I can’t imagine . . .
February 24, 2010, 11:44 am
Filed under: Guns, Society, Survival, Violence

. . . how anything could go wrong with this:

PARIS (Reuters) – Thrill-seekers in France tired of the usual array of white-knuckle sports are turning to a bizarre new service to get their adrenaline rush — designer abduction.

For 900 euros ($1,226), clients of Ultime Realite (“Ultimate Reality”), a firm in eastern France, can buy a basic kidnap package where they’re bundled away, bound and gagged, and kept incarcerated for four hours.

Alternatively, they can opt for a more elaborate tailor-made psychodrama, involving an escape or helicopter chase for example, where costs can quickly escalate.

Note – this is supposed to happen at a time and a place which the client/victim does *not* know, to add to the realism of the experience.

When in college, me and a couple of college buddies came up with how much fun it would be to stage a ‘mafia hit’ in some nightclub, preparing all the special effects (guns shooting blanks, small charges in walls to simulate bullets striking them, blood packs on the victim and one of the hit men, et cetera). We thought it would be hilarious to set up such a thing and spring it on some unknowing nightclub patrons who would only be told that they were going to be attending a “special event”.

Of course, we gave up on the idea shortly after having a good laugh, because we knew that it was insane. Exposing people to that kind of traumatic event – even as just a witness – was dangerous and irresponsible.
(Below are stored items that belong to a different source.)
(** State ([self]), output (events) and exceptions.  An exception keeps the
    assignments to [self] and the events that came before it. *)
Definition M (A : Type) : Type := Retriever → result A * Retriever * list event.

#[global] Instance M_ret : MRet M := λ A a self, (Ok a, self, []).
#[global] Instance M_bind : MBind M := λ A B f m self,
  match m self with
  | (Ok a, self', ev) =>
      match f a self' with
      | (r, self'', ev') => (r, self'', ev ++ ev')
      end
  | (Raise e, self', ev) => (Raise e, self', ev)
  end.

Definition get_self : M Retriever := λ self, (Ok self, self, []).
Definition assign_candidates (c : Z) : M unit := λ self, (Ok (), set_candidates c self, []).
Definition emit (e : event) : M unit := λ self, (Ok (), self, [e]).
Definition lift {A : Type} (r : result A) : M A := λ self, (r, self, []).

Definition no_document_store_message : string :=
  "Cannot perform retrieve() since DensePassageRetriever initialized with document_store=None".

Definition Filters : Type := gmap string (list string).
Definition Headers : Type := gmap string string.

(** Lines 238-247: the codes of the shortlisted ids, unpacked, stacked,
    reshaped to the shape of the query and mapped from 0/1 to -1/+1. *)
Definition passage_embeddings (raw_index : BinaryIndex) (ids_arr : list Z) (D : nat)
  : result (list (list F)) :=
  rows ← mapM (M := result) (λ id_, np_unpackbits <$> reconstruct raw_index id_) ids_arr;
  stacked ← np_vstack rows;
  reshaped ← np_reshape stacked (length stacked) D;
  Ok (map (map (λ b : bool, times2_minus1 (astype_float32 b))) reshaped).

(** The retriever after line 231. *)
Definition clamped (store : DocumentStore) (self : Retriever) : Retriever :=
  if (Z.of_nat (length (all_documents store)) <? candidates self)%Z
  then set_candidates (Z.of_nat (length (all_documents store))) self
  else self.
Not to mention that there could be someone (off duty cop? actual gangster?) with a real gun loaded with real bullets in the audience who would react poorly to such stimuli.

And that was under the reasonably controlled conditions of one room.
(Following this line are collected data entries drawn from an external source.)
Lemma plan_buffer_pair this s l r :
  stereo_pair this s l r →
  plan_buffer this s =
    fill_check this (Z.min (end_ l - start l) (end_ r - start r)) ≫=
      (λ _, Ok (mkBufferPlan 2 (Z.min (end_ l - start l) (end_ r - start r))
                  (startLoop l - start l) (endLoop l - start l))).
Proof.
  intros (Hl & Hr & [(Hs & -> & Hlink)|(Hs & -> & Hlink)]); unfold plan_buffer.
  - rewrite Hs, Hlink. cbn. rewrite Hl, ?Hs. reflexivity.
  - rewrite Hl, Hlink. cbn. rewrite ?Hl, Hr. reflexivity.
Qed.

(** The buffer of a voice never has a negative length, and has frames only
    when the bank has sample data.  It is stereo exactly for a pair of a
    left sample (type 4) and a right sample (type 2) of which one is the
    sample played and the other the one it links to: for such a pair whose
    shorter length is not negative (and, unless that length is 0, with
    sample data in the bank) the buffer has two channels, the shorter of the
    two lengths, and the loop points of the left sample, also when the
    right one was played.  Every other sample, linked or not, gets a mono
    buffer from its own addresses, when it gets one. *)
Theorem plan_buffer_shape this s :
  (∀ l r, stereo_pair this s l r →
     let length := Z.min (end_ l - start l) (end_ r - start r) in
     0 ≤ length → (0 < length → sampleData this ≠ None) →
     plan_buffer this s =
       Ok (mkBufferPlan 2 length (startLoop l - start l) (endLoop l - start l))) ∧
  (∀ p, plan_buffer this s = Ok p →
     0 ≤ frames p ∧ (0 < frames p → sampleData this ≠ None) ∧
     ((numChannels p = 1 ∧ (¬ ∃ l r, stereo_pair this s l r) ∧
       frames p = end_ s - start s ∧
       leftLoopStart p = startLoop s - start s ∧ leftLoopEnd p = endLoop s - start s) ∨
      (numChannels p = 2 ∧
       ∃ l r, stereo_pair this s l r ∧
         frames p = Z.min (end_ l - start l) (end_ r - start r) ∧
         leftLoopStart p = startLoop l - start l ∧ leftLoopEnd p = endLoop l - start l))).
Proof.
  split.
  - intros l r Hpair len H0 Hd. rewrite (plan_buffer_pair _ _ _ _ Hpair).
    fold len. by rewrite fill_check_pass.
  - intros p Hp.
    assert (Hstereo : ∀ l r, stereo_pair this s l r →
      0 ≤ frames p ∧ (0 < frames p → sampleData this ≠ None) ∧
      ((numChannels p = 1 ∧ (¬ ∃ l r, stereo_pair this s l r) ∧
        frames p = end_ s - start s ∧
        leftLoopStart p = startLoop s - start s ∧
        leftLoopEnd p = endLoop s - start s) ∨
       (numChannels p = 2 ∧
        ∃ l r, stereo_pair this s l r ∧
          frames p = Z.min (end_ l - start l) (end_ r - start r) ∧
          leftLoopStart p = startLoop l - start l ∧
          leftLoopEnd p = endLoop l - start l))).
    { intros l r Hpair. rewrite (plan_buffer_pair _ _ _ _ Hpair) in Hp.
      apply bind_Ok in Hp as ([] & Hf & [= <-]). apply fill_check_Ok in Hf as [H0 Hd].
      cbn [frames numChannels leftLoopStart leftLoopEnd]. split; [done|]. split; [done|].
      right. split; [done|]. by exists l, r. }
    assert (Hmono : (¬ ∃ l r, stereo_pair this s l r) →
      fill_check this (end_ s - start s) ≫=
        (λ _, Ok (mkBufferPlan 1 (end_ s - start s) (startLoop s - start s)
                    (endLoop s - start s))) = Ok p →
      0 ≤ frames p ∧ (0 < frames p → sampleData this ≠ None) ∧
      ((numChannels p = 1 ∧ (¬ ∃ l r, stereo_pair this s l r) ∧
        frames p = end_ s - start s ∧
        leftLoopStart p = startLoop s - start s ∧
        leftLoopEnd p = endLoop s - start s) ∨
       (numChannels p = 2 ∧
        ∃ l r, stereo_pair this s l r ∧
          frames p = Z.min (end_ l - start l) (end_ r - start r) ∧
          leftLoopStart p = startLoop l - start l ∧
          leftLoopEnd p = endLoop l - start l))).
    { intros Hnone ([] & Hf & [= <-])%bind_Ok. apply fill_check_Ok in Hf as [H0 Hd].
      cbn [frames numChannels leftLoopStart leftLoopEnd].
      split; [done|]. split; [done|]. by left. }
    destruct (Z.eq_dec (sampleType s) 2) as [Ht2|Ht2].
    + destruct (arr_get (samples this) (sampleLink s)) as [l|] eqn:Hl.
      * destruct (Z.eq_dec (sampleType l) 4) as [Hl4|Hl4].
        -- apply (Hstereo l s). split_and!; try done. by left.
        -- revert Hp. unfold plan_buffer. rewrite Ht2, Hl.
           cbn [Z.land Pos.land Z.eqb Pos.eqb negb orb].
           destruct (Z.eqb_spec (sampleType l) 4) as [?|_]; [done|].
           apply Hmono.
           intros (l' & r' & Hl' & _ & [(_ & _ & Hlink)|(Hs & _)]); congruence.
      * revert Hp. unfold plan_buffer. rewrite Ht2, Hl. done.
    + destruct (Z.eq_dec (sampleType s) 4) as [Hs4|Hs4].
      * destruct (arr_get (samples this) (sampleLink s)) as [r|] eqn:Hr.
        -- destruct (Z.eq_dec (sampleType r) 2) as [Hr2|Hr2].
           ++ apply (Hstereo s r). split_and!; try done. by right.
           ++ revert Hp. unfold plan_buffer. rewrite Hs4, Hr.
              cbn [Z.land Pos.land Z.eqb Pos.eqb negb orb]. rewrite Hs4.
              cbn [Z.eqb Pos.eqb].
              destruct (Z.eqb_spec (sampleType r) 2) as [?|_]; [done|].
              apply Hmono.
              intros (l' & r' & _ & Hr' & [(Hs & _)|(_ & _ & Hlink)]); congruence.
        -- revert Hp. unfold plan_buffer. rewrite Hs4, Hr.
           cbn [Z.land Pos.land Z.eqb Pos.eqb negb orb]. rewrite Hs4. done.
      * assert (Hnone : ¬ ∃ l r, stereo_pair this s l r).
        { intros (l' & r' & Hl' & Hr' & [(Hs & _)|(_ & -> & _)]); congruence. }
        revert Hp. unfold plan_buffer.
        destruct (_ || _); [|by apply Hmono].
        destruct (Z.eqb_spec (sampleType s) 2) as [?|_]; [done|].
        destruct (Z.eqb_spec (sampleType s) 4) as [?|_]; [done|].
        by apply Hmono.
Qed.

(** The right sample of the example pair, and then the left one, is played
    from a stereo buffer of 80 frames with the loop points of the left
    sample. *)
Lemma plan_buffer_shape_witness :
  plan_buffer stereo_bank (mkSample "R" 100 180 110 170 44100 60 0 0 2) =
    Ok (mkBufferPlan 2 80 10 90) ∧
  plan_buffer stereo_bank (mkSample "L" 0 100 10 90 44100 60 0 1 4) =
    Ok (mkBufferPlan 2 80 10 90).
Proof.
  split.
  - apply (proj1 (plan_buffer_shape stereo_bank (mkSample "R" 100 180 110 170 44100 60 0 0 2))
             (mkSample "L" 0 100 10 90 44100 60 0 1 4)
             (mkSample "R" 100 180 110 170 44100 60 0 0 2)).
    + split; [reflexivity|]. split; [reflexivity|]. left. by split_and!.
    + simpl. lia.
    + discriminate.
  - apply (proj1 (plan_buffer_shape stereo_bank (mkSample "L" 0 100 10 90 44100 60 0 1 4))
             (mkSample "L" 0 100 10 90 44100 60 0 1 4)
             (mkSample "R" 100 180 110 170 44100 60 0 0 2)).
    + split; [reflexivity|]. split; [reflexivity|]. right. by split_and!.
    + simpl. lia.
    + discriminate.
Defined.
Now, these idiots want to pull this kind of stunt in public?

Dipshits.

Jim Downey



“…of interest only to philosophers and ethicists.”
February 21, 2010, 12:27 pm
Filed under: Artificial Intelligence, BoingBoing, Humor, Science, Science Fiction

His expert was one of best, one of only a few hundred based on the new semifluid CPU technology that surpassed the best thin-film computers made by the Israelis. But it was a quirky technology, just a few years old, subject to problems that conventional computers didn’t have, and still not entirely understood. Even less settled was whether the experts based on this technology could finally be considered to be true AI. The superconducting gel that was the basis of the semifluid CPU was more alive than not, and the computer was largely self-determining once the projected energy matrix surrounding the gel was initiated by another computer. Building on the initial subsistence program, the computer would learn how to refine and control the matrix to improve its own ‘thinking’. The thin-film computers had long since passed the Turing test, and these semifluid systems seemed to be almost human. But did that constitute sentience? Jon considered it to be a moot point, of interest only to philosophers and ethicists.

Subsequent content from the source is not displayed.